═══ EXTRACTED ENTRIES ═══
(* ===== verification/SessionRuns.v ===== *)
(** * Sessions that come and go on a concrete server

    Witnesses for the theorems of [SessionSpec], and runs of disconnections,
    reconnections and registrations. *)
From stdpp Require Import base gmap strings list fin_maps.
From Stdlib Require Import ZArith Lia String Ascii.
From S2P Require Import Prelude Text PolicyStore NickMap RoomTables S2sMessage Channel Rooms ChannelOps ChannelInv ChannelRuns SessionLife SessionSpec.
Open Scope string_scope.
Open Scope list_scope.
Open Scope Z_scope.

#[local] Existing Instances ascii_fold ascii_trimming map_order merge_order.

Definition client (c : Connection) : Client := mkClient c None None None ∅ 0 0 "".
Definition life_of (v : Server) (rows : list (string * string)) : Life := mkLife v ∅ ∅ (connections v) ∅ rows false None.

(** Ana founded #den and made Bob an operator; Cat is in #cats only. *)
Definition den_bob : Server :=
  mode (join None (join None (join None town ana "#den" None "s1") bob "#den" None "s2") (guest "cat") "#cats" None "s3")
    ana "#den" "+o" (Some "bob") "s1".
Definition home : Life := life_of den_bob [("did:plc:ana", "#den"); ("did:plc:bob", "#den")].

Definition den_of (s : Life) : ChannelState := channel_at (srv s) "#den".
Definition bob_gone : Life := (disconnect home (client bob) "s2" 10).1.
Definition bob_back (s : Life) : Life * Client * list LifeEffect :=
  attach_same_did (open_connection "s9" s) (client (mkConn (Some "bob") (Some "b") None (Some "did:plc:bob") false false false false Human))
    "s9" "Guest1" 15.

(** Bob's connection drops and he is back within the grace period. *)
Example blip_is_not_seen :
  bool_decide ("s2" ∈ members (den_of bob_gone)) = true /\
  bool_decide ("s9" ∈ members (den_of (bob_back bob_gone).1.1)) = true /\
  bool_decide ("s9" ∈ ops (den_of (bob_back bob_gone).1.1)) = true /\
  bool_decide ("s2" ∈ members (den_of (bob_back bob_gone).1.1)) = false /\
  get_session (nicks (srv (bob_back bob_gone).1.1)) "bob" = Some "s9" /\ (bob_back bob_gone).2 = [].
Proof. vm_compute. repeat split. Qed.

(** Ana kicks and bans him in between: he comes back as an operator. *)
Definition bob_banned : Life :=
  set_srv (mode (handle_kick (srv bob_gone) ana "#den" "bob" "out" "s1" 12).1 ana "#den" "+b" (Some "did:plc:bob") "s1") bob_gone.
Example kicked_and_banned_during_the_grace :
  bool_decide ("s2" ∈ members (den_of bob_banned)) = false /\
  is_banned (den_of bob_banned) "bob!b@host" (Some "did:plc:bob") = true /\
  bool_decide ("s9" ∈ members (den_of (bob_back bob_banned).1.1)) = true /\
  bool_decide ("s9" ∈ ops (den_of (bob_back bob_banned).1.1)) = true.
Proof. vm_compute. repeat split. Qed.

(** The grace period ends: Cat, who shares no channel with Bob, is told. *)
Example cat_is_told :
  existsb (fun e => match e with Wire (Line x _) => String.eqb x "s3" | _ => false end) (grace_expires bob_gone "did:plc:bob").2 = true /\
  bool_decide ("s2" ∈ members (den_of (grace_expires bob_gone "did:plc:bob").1)) = false.
Proof. vm_compute. repeat split. Qed.

(** A client that signs in as one identity and then as another is still on
    file under the first when it is gone, so the first identity's other device
    is not its last session: it leaves without a grace period and without a
    QUIT. *)
Definition as_did (d : string) : Client := client (mkConn (Some "zoe") (Some "z") None (Some d) false false false false Human).
Definition two_identities : Life :=
  let s1 := (attach_same_did (open_connection "t1" home) (as_did "did:plc:zoe") "t1" "Guest1" 20).1.1 in
  let s2 := (attach_same_did s1 (as_did "did:plc:zed") "t1" "Guest1" 21).1.1 in
  (grace_expires (disconnect s2 (as_did "did:plc:zed") "t1" 22).1 "did:plc:zed").1.
Example first_identity_keeps_a_dead_session :
  did_sessions (srv two_identities) !! "did:plc:zoe" = Some {["t1"]} /\ bool_decide ("t1" ∈ connections (srv two_identities)) = false /\
  let s := (attach_same_did (open_connection "t2" two_identities) (as_did "did:plc:zoe") "t2" "Guest1" 30).1.1 in
  let '(s', e) := disconnect s (as_did "did:plc:zoe") "t2" 31 in
  ghost_sessions s' !! "did:plc:zoe" = None /\ e = [AvDisconnect "did:plc:zoe" false].
Proof. vm_compute. repeat split. Qed.

(** ** Witnesses *)

Definition bob_client : Client := client bob.
Definition bob_returns : Client := client (mkConn (Some "bob") (Some "b") None (Some "did:plc:bob") false false false false Human).

Lemma attach_confers_nothing_witness :
  exists ch', channels (srv (bob_back bob_gone).1.1) !! "#den" = Some ch' /\
  exists ch, channels (srv (open_connection "s9" bob_gone)) !! "#den" = Some ch /\
    gained (open_connection "s9" bob_gone) "did:plc:bob" "s9" "#den" ch ch'.
Proof.
  exists (channel_at (srv (bob_back bob_gone).1.1) "#den").
  assert (H : channels (srv (bob_back bob_gone).1.1) !! "#den" = Some (channel_at (srv (bob_back bob_gone).1.1) "#den"))
    by (apply channel_at_some; vm_compute; reflexivity).
  split; [exact H|].
  refine (attach_confers_nothing (open_connection "s9" bob_gone) bob_returns "s9" "Guest1" 15 "did:plc:bob" "#den" _ eq_refl H).
Defined.

Lemma primary_by_run : primary_sound (nicks (srv home)).
Proof.
  assert (E : nicks (srv home) = nm_run [NmInsert "ana" "s1"; NmInsert "bob" "s2"; NmInsert "cat" "s3"; NmInsert "bot" "s4"])
    by (vm_compute; reflexivity).
  rewrite E. apply nm_run_sound.
Qed.

Lemma disconnect_leaves_no_trace_witness :
  bool_decide ("s2" ∈ members (den_of home)) = true /\ logged_off bob_gone (Some "did:plc:bob") "s2" /\
  not_in_channels (srv (grace_expires bob_gone "did:plc:bob").1) "s2".
Proof.
  split; [vm_compute; reflexivity|].
  destruct (disconnect_leaves_no_trace home bob_client "s2" 10 primary_by_run ltac:(discriminate)) as [H1 H2].
  split; [exact H1|]. destruct H2 as [[H2 _]|(did & g & [= <-] & _ & _ & H2 & _)]; [|exact H2].
  exfalso. destruct (channels (srv (disconnect home bob_client "s2" 10).1) !! "#den") as [ch|] eqn:E; [|by vm_compute in E].
  destruct (H2 "#den" ch E) as [H3 _]. apply H3. pose proof (f_equal (fun o => match o with Some c => bool_decide ("s2" ∈ members c) | None => false end) E) as Hb.
  cbv beta iota in Hb. apply (bool_decide_eq_true ("s2" ∈ members ch)). rewrite <-Hb. vm_compute. reflexivity.
Defined.

Lemma names_lower_home : names_lower (srv home).
Proof.
  intros n ch H. assert (HF : Forall (fun nc : string * ChannelState => to_lowercase nc.1 = nc.1) (map_to_list (channels (srv home))))
    by (apply (bool_decide_unpack _); vm_compute; exact I).
  rewrite Forall_forall in HF. apply (HF (n, ch)), elem_of_map_to_list, H.
Qed.

Lemma reconnect_restores_witness :
  let '(s1, e1) := disconnect home bob_client "s2" 10 in
  let '(s2, c2, e2) := attach_same_did s1 bob_returns "s9" "Guest1" 15 in
  is_some (channels (srv s2) !! "#den") = true /\ c_nick (conn c2) = Some "bob" /\ forall e, Wire e ∉ e1 ++ e2.
Proof.
  assert (Hs : forall x, did_of_session (srv home) x = Some "did:plc:bob" -> x = "s2").
  { intros x Hx. assert (HF : Forall (fun sd : string * string => sd.2 = "did:plc:bob" -> sd.1 = "s2") (map_to_list (session_dids (names (srv home)))))
      by (apply (bool_decide_unpack _); vm_compute; exact I).
    rewrite Forall_forall in HF. apply (HF (x, "did:plc:bob")); [apply elem_of_map_to_list, Hx|reflexivity]. }
  pose proof (reconnect_restores home bob_client bob_returns "s2" "s9" "Guest1" 10 15 "did:plc:bob" "bob" "#den" (den_of home)
    eq_refl eq_refl ltac:(vm_compute; reflexivity) names_lower_home eq_refl Hs
    ltac:(apply channel_at_some; vm_compute; reflexivity) ltac:(apply (bool_decide_unpack _); vm_compute; exact I)
    ltac:(right; apply (bool_decide_unpack _); vm_compute; exact I) eq_refl eq_refl) as H.
  destruct (disconnect home bob_client "s2" 10) as [s1 e1]. destruct (attach_same_did s1 bob_returns "s9" "Guest1" 15) as [[s2 c2] e2].
  destruct H as (H1 & H2 & _ & H3). split; [by rewrite H1|]. split; [exact H2|exact H3].
Defined.

Definition nowhere : Life := life_of empty_server [].
Definition ana_founds : Life := run_in_life hash_of no_date nowhere ana_joins.

Lemma life_well_formed_witness :
  exists ch, channels (srv (disconnect ana_founds (client ana) "s1" 10).1) !! "#cats" = Some ch /\ channel_ok ch.
Proof.
  exists (channel_at (srv (disconnect ana_founds (client ana) "s1" 10).1) "#cats").
  assert (H : channels (srv (disconnect ana_founds (client ana) "s1" 10).1) !! "#cats" =
              Some (channel_at (srv (disconnect ana_founds (client ana) "s1" 10).1) "#cats"))
    by (apply channel_at_some; vm_compute; reflexivity).
  split; [exact H|]. refine (proj1 (life_well_formed hash_of no_date nowhere _ "#cats" _ eq_refl _ H)).
  eapply rtc_l; [apply (ls_command hash_of no_date nowhere ana_joins)|]. eapply rtc_once, ls_disconnect.
Defined.

Definition bob_knocks : Life := open_connection "s9" bob_banned.

Lemma reclaim_overrides_removal_witness :
  is_banned (den_of bob_knocks) "bob!b@host" (Some "did:plc:bob") = true /\
  exists ch', channels (srv (attach_same_did bob_knocks bob_returns "s9" "Guest1" 15).1.1) !! "#den" = Some ch' /\
    "s9" ∈ members ch' /\ "s9" ∈ ops ch'.
Proof.
  split; [vm_compute; reflexivity|].
  destruct (ghost_sessions bob_knocks !! "did:plc:bob") as [g|] eqn:Eg; [|by vm_compute in Eg].
  assert (Hh : mkHeld "#den" true false false ∈ g_channels g) by (vm_compute in Eg; injection Eg as <-; vm_compute; constructor).
  assert (Hd : NoDup ((fun h => to_lowercase (h_name h)) <$> g_channels g))
    by (vm_compute in Eg; injection Eg as <-; apply (bool_decide_unpack _); vm_compute; exact I).
  assert (Hc : channels (srv bob_knocks) !! "#den" = Some (channel_at (srv bob_knocks) "#den"))
    by (apply channel_at_some; vm_compute; reflexivity).
  destruct (reclaim_overrides_removal bob_knocks bob_returns "s9" "Guest1" 15 "did:plc:bob" g
    (mkHeld "#den" true false false) (channel_at (srv bob_knocks) "#den") eq_refl Eg Hd Hh Hc) as (ch' & H1 & _ & H2 & H3).
  exists ch'. split; [exact H1|]. split; [exact H2|]. apply H3. reflexivity.
Defined.

(** Ana owns her nick and is connected; a guest that asked for it while it
    negotiated registers. *)
Definition owned : Life :=
  set_srv (with_names (mkNames (nicks (srv home)) {["ana" := "did:plc:ana"]} {["did:plc:ana" := "ana"]} (session_dids (names (srv home)))) (srv home)) home.
Definition impostor : Client := client (mkConn (Some "Ana") (Some "x") None None false false false false Human).

Lemma registration_evicts_owner_witness :
  get_session (nicks (srv owned)) "ana" = Some "s1" /\
  get_session (nicks (srv (try_complete_registration hash_of no_date None owned impostor "s8" "Guest7" "today" 500 9).1.1)) "Ana" = None.
Proof.
  split; [vm_compute; reflexivity|].
  apply (registration_evicts_owner hash_of no_date None owned impostor "s8" "Guest7" "today" 500 9 "Ana" "did:plc:ana");
    first [reflexivity | vm_compute; discriminate].
Defined.

Lemma grace_quit_reaches_everyone_witness :
  bool_decide ("s2" ∈ members (channel_at (srv home) "#cats")) = false /\
  exists g, ghost_sessions bob_gone !! "did:plc:bob" = Some g /\
    In (Wire (Line "s3" (":" +:+ g_hostmask g +:+ " QUIT :Connection closed" +:+ CRLF))) (grace_expires bob_gone "did:plc:bob").2.
Proof.
  split; [vm_compute; reflexivity|].
  destruct (ghost_sessions bob_gone !! "did:plc:bob") as [g|] eqn:Eg; [|by vm_compute in Eg].
  exists g. split; [reflexivity|].
  apply (grace_quit_reaches_everyone bob_gone "did:plc:bob" g "#cats" (channel_at (srv bob_gone) "#cats") "s3" Eg);
    [apply channel_at_some; vm_compute; reflexivity|apply (bool_decide_unpack _); vm_compute; exact I|apply (bool_decide_unpack _); vm_compute; exact I].
Defined.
═══
TASK DIRECTIONS
Lines from the top of the entries through the line with "Definition bob_back (s" are to be transcribed exactly, and nothing more.

WORKED SOLUTION
(* ===== verification/SessionRuns.v ===== *)
(** * Sessions that come and go on a concrete server

    Witnesses for the theorems of [SessionSpec], and runs of disconnections,
    reconnections and registrations. *)
From stdpp Require Import base gmap strings list fin_maps.
From Stdlib Require Import ZArith Lia String Ascii.
From S2P Require Import Prelude Text PolicyStore NickMap RoomTables S2sMessage Channel Rooms ChannelOps ChannelInv ChannelRuns SessionLife SessionSpec.
Open Scope string_scope.
Open Scope list_scope.
Open Scope Z_scope.

#[local] Existing Instances ascii_fold ascii_trimming map_order merge_order.

Definition client (c : Connection) : Client := mkClient c None None None ∅ 0 0 "".
Definition life_of (v : Server) (rows : list (string * string)) : Life := mkLife v ∅ ∅ (connections v) ∅ rows false None.

(** Ana founded #den and made Bob an operator; Cat is in #cats only. *)
Definition den_bob : Server :=
  mode (join None (join None (join None town ana "#den" None "s1") bob "#den" None "s2") (guest "cat") "#cats" None "s3")
    ana "#den" "+o" (Some "bob") "s1".
Definition home : Life := life_of den_bob [("did:plc:ana", "#den"); ("did:plc:bob", "#den")].

Definition den_of (s : Life) : ChannelState := channel_at (srv s) "#den".
Definition bob_gone : Life := (disconnect home (client bob) "s2" 10).1.
Definition bob_back (s : Life) : Life * Client * list LifeEffect :=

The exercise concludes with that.